[Records from a data collection]
'''
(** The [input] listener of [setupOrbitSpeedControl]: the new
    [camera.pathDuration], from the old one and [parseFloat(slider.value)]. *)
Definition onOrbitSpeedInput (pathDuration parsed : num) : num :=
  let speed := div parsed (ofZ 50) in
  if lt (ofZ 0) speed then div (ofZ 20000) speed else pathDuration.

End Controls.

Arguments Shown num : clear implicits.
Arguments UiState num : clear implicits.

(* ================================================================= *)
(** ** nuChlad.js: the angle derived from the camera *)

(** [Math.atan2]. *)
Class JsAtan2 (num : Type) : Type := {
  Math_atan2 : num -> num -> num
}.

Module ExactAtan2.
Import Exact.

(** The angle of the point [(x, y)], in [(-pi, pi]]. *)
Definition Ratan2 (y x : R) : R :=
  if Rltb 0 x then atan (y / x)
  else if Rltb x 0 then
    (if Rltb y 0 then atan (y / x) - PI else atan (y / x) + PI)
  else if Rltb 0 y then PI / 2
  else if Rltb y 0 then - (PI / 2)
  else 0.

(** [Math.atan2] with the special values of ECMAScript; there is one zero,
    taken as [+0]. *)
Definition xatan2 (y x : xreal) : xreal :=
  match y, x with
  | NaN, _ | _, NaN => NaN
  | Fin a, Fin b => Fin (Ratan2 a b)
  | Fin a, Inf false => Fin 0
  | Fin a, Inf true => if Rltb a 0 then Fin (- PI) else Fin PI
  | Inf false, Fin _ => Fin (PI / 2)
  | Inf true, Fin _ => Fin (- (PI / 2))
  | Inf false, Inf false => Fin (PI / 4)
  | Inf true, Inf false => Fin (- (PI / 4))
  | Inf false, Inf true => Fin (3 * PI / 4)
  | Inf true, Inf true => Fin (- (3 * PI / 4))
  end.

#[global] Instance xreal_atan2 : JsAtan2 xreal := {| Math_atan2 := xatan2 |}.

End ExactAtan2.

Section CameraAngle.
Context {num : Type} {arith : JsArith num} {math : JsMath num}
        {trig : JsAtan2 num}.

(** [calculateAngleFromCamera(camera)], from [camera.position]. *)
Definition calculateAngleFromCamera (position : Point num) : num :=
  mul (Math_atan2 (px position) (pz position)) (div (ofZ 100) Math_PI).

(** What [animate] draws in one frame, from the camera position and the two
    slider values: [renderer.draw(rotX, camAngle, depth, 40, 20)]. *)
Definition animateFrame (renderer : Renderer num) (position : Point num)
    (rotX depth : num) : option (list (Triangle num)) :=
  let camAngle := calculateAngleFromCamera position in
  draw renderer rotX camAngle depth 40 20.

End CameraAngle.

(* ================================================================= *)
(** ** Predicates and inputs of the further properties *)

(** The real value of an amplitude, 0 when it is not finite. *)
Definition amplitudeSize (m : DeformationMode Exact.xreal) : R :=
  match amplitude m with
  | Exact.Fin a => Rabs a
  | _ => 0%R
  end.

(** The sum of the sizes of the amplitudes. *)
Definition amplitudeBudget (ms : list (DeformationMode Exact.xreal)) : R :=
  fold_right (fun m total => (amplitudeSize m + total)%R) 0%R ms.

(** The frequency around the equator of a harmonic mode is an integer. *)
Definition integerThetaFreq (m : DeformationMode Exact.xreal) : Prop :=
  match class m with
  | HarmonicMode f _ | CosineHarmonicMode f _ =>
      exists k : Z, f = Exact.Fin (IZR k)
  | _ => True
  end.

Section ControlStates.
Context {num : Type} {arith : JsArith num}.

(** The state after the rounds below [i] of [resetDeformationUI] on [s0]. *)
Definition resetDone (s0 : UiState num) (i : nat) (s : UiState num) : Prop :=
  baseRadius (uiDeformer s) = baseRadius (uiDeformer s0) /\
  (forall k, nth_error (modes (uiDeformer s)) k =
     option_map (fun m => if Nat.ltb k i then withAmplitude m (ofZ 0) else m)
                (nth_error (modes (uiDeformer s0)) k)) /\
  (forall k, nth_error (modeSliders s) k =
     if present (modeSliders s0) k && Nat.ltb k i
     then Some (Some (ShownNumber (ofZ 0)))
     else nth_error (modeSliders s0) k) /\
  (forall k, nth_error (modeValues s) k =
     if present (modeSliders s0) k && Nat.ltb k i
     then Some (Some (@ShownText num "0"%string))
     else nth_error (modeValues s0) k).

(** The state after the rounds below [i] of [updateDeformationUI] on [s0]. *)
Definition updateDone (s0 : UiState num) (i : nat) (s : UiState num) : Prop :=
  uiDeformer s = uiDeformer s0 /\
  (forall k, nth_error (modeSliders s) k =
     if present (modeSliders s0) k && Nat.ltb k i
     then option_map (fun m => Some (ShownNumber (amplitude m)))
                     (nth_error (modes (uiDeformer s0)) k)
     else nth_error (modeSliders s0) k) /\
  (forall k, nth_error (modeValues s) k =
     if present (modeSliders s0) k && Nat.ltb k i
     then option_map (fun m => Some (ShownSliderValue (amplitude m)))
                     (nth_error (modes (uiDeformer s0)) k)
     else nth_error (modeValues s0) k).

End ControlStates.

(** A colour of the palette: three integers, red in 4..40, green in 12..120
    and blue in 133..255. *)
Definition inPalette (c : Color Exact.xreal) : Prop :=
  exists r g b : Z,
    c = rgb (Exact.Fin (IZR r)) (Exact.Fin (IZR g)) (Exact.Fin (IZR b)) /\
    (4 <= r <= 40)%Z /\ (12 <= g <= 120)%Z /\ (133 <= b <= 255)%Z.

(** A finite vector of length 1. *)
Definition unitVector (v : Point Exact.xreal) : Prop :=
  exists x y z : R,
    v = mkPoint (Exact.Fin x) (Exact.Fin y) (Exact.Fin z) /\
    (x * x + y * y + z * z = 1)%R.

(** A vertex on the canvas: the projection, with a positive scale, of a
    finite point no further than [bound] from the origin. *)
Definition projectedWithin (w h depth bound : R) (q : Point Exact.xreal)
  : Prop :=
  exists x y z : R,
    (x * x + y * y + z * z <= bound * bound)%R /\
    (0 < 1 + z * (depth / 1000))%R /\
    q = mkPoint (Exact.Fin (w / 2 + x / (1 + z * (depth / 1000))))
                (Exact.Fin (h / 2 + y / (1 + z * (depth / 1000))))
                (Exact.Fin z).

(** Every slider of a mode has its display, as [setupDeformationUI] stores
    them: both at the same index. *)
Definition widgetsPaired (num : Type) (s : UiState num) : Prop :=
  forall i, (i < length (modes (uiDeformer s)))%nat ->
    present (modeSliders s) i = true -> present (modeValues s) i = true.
'''
# What the task asks
Copy every line of the data above in which the string "depth" appears.

# Expected answer
    slider values: [renderer.draw(rotX, camAngle, depth, 40, 20)]. *)
    (rotX depth : num) : option (list (Triangle num)) :=
  draw renderer rotX camAngle depth 40 20.
Definition projectedWithin (w h depth bound : R) (q : Point Exact.xreal)
    (0 < 1 + z * (depth / 1000))%R /\
    q = mkPoint (Exact.Fin (w / 2 + x / (1 + z * (depth / 1000))))
                (Exact.Fin (h / 2 + y / (1 + z * (depth / 1000))))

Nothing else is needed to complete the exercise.